- **Problem**
Find the line holding "(** What the" in the entries below. Give it again exactly, along with every line after it up to and including the line holding "Proof. simpl. by rewrite orb_false_r. Qed.".
────────────────
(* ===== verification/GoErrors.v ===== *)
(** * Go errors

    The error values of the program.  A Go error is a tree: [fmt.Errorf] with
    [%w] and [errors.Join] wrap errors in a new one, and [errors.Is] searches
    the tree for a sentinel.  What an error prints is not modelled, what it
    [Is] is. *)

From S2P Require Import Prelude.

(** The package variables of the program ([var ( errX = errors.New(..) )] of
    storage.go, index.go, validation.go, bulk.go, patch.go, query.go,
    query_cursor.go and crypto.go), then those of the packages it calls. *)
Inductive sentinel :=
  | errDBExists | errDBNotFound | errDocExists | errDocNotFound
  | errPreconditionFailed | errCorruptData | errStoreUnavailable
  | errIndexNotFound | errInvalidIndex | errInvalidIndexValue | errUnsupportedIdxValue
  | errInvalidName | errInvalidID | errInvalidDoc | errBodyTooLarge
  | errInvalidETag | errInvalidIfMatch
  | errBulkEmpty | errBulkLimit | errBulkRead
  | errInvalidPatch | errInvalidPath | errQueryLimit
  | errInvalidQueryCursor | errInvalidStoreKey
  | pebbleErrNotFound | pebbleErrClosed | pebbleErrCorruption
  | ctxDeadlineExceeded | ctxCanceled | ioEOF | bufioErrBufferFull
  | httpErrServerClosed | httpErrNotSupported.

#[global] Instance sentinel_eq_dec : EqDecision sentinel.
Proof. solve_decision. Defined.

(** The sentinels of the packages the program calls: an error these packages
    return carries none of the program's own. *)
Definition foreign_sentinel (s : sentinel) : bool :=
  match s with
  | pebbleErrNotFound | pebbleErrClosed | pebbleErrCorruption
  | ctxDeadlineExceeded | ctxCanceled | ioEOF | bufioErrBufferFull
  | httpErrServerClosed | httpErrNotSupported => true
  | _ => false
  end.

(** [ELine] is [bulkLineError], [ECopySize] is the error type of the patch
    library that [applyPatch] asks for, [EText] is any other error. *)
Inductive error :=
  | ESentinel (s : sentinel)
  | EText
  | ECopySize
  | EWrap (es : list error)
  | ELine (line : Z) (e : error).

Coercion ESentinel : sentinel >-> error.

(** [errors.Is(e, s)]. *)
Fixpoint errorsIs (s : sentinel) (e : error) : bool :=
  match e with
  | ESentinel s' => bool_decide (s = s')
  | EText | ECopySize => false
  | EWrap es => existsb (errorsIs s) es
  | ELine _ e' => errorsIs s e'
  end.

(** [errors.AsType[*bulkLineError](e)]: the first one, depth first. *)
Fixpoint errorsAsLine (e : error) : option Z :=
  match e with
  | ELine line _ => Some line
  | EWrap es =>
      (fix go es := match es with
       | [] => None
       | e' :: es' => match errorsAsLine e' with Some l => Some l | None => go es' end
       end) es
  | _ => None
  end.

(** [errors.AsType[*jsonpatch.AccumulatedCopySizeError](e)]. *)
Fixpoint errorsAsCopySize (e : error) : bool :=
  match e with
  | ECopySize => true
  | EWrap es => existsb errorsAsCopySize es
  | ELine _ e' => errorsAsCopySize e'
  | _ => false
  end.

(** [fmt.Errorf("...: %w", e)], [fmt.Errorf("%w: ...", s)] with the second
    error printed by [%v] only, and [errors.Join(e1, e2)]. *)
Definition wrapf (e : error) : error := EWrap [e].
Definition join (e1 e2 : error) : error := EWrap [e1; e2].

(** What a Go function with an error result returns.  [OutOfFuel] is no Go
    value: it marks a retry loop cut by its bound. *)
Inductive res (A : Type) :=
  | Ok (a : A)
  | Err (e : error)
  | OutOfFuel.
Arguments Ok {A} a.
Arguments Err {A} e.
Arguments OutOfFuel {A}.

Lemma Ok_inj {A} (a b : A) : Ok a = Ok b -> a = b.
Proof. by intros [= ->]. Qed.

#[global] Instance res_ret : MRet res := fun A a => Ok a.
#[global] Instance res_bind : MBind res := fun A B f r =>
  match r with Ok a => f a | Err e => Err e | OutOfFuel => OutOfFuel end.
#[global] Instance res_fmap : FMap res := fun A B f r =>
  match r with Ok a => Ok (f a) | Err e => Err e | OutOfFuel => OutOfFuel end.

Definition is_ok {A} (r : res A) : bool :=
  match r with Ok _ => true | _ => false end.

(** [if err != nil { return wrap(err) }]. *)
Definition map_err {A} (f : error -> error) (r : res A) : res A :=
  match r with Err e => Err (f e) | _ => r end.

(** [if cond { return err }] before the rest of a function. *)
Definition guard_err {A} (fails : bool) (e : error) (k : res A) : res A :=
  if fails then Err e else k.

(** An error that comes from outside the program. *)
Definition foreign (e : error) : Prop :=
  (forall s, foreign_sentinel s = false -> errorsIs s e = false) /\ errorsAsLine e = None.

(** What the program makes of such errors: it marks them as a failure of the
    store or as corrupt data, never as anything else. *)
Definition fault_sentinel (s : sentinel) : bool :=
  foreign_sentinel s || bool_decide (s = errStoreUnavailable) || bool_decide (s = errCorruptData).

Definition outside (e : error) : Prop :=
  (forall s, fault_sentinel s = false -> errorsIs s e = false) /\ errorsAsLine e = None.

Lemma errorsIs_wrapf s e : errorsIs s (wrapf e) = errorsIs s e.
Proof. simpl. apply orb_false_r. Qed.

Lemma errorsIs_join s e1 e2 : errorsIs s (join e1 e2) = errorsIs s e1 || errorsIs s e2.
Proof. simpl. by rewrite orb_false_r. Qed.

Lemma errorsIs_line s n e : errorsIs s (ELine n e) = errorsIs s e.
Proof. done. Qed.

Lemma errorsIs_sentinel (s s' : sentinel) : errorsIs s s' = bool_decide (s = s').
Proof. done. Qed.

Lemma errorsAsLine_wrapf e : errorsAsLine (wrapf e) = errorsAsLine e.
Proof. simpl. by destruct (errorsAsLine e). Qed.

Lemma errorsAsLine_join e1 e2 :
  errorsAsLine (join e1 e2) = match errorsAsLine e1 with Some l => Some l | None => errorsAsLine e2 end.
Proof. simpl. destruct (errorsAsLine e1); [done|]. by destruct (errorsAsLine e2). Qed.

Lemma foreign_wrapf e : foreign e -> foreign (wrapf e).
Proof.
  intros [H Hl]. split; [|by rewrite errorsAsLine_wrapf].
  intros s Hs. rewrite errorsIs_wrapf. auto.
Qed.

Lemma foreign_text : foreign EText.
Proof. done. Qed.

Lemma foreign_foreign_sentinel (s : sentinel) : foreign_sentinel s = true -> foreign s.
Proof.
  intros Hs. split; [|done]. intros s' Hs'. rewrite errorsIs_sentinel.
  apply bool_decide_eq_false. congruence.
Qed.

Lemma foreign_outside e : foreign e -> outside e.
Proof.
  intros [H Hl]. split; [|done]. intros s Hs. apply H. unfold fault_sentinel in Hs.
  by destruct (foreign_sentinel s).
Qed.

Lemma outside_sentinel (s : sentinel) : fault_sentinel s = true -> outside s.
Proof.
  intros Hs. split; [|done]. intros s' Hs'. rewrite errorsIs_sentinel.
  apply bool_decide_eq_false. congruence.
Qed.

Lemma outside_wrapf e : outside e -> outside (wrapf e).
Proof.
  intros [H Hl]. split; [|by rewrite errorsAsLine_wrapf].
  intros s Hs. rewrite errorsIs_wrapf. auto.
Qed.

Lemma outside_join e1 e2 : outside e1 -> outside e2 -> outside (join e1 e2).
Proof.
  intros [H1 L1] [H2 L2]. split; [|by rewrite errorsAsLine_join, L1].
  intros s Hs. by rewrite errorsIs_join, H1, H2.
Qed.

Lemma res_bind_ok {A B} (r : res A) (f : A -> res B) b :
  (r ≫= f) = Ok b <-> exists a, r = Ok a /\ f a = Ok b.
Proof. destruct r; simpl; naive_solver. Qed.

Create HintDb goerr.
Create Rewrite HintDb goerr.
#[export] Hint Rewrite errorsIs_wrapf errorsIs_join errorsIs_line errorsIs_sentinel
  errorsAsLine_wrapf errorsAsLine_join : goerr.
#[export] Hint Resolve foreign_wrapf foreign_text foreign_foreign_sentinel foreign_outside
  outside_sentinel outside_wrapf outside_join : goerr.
────────────────
- **Response box**
(** What the program makes of such errors: it marks them as a failure of the
    store or as corrupt data, never as anything else. *)
Definition fault_sentinel (s : sentinel) : bool :=
  foreign_sentinel s || bool_decide (s = errStoreUnavailable) || bool_decide (s = errCorruptData).

Definition outside (e : error) : Prop :=
  (forall s, fault_sentinel s = false -> errorsIs s e = false) /\ errorsAsLine e = None.

Lemma errorsIs_wrapf s e : errorsIs s (wrapf e) = errorsIs s e.
Proof. simpl. apply orb_false_r. Qed.

Lemma errorsIs_join s e1 e2 : errorsIs s (join e1 e2) = errorsIs s e1 || errorsIs s e2.
Proof. simpl. by rewrite orb_false_r. Qed.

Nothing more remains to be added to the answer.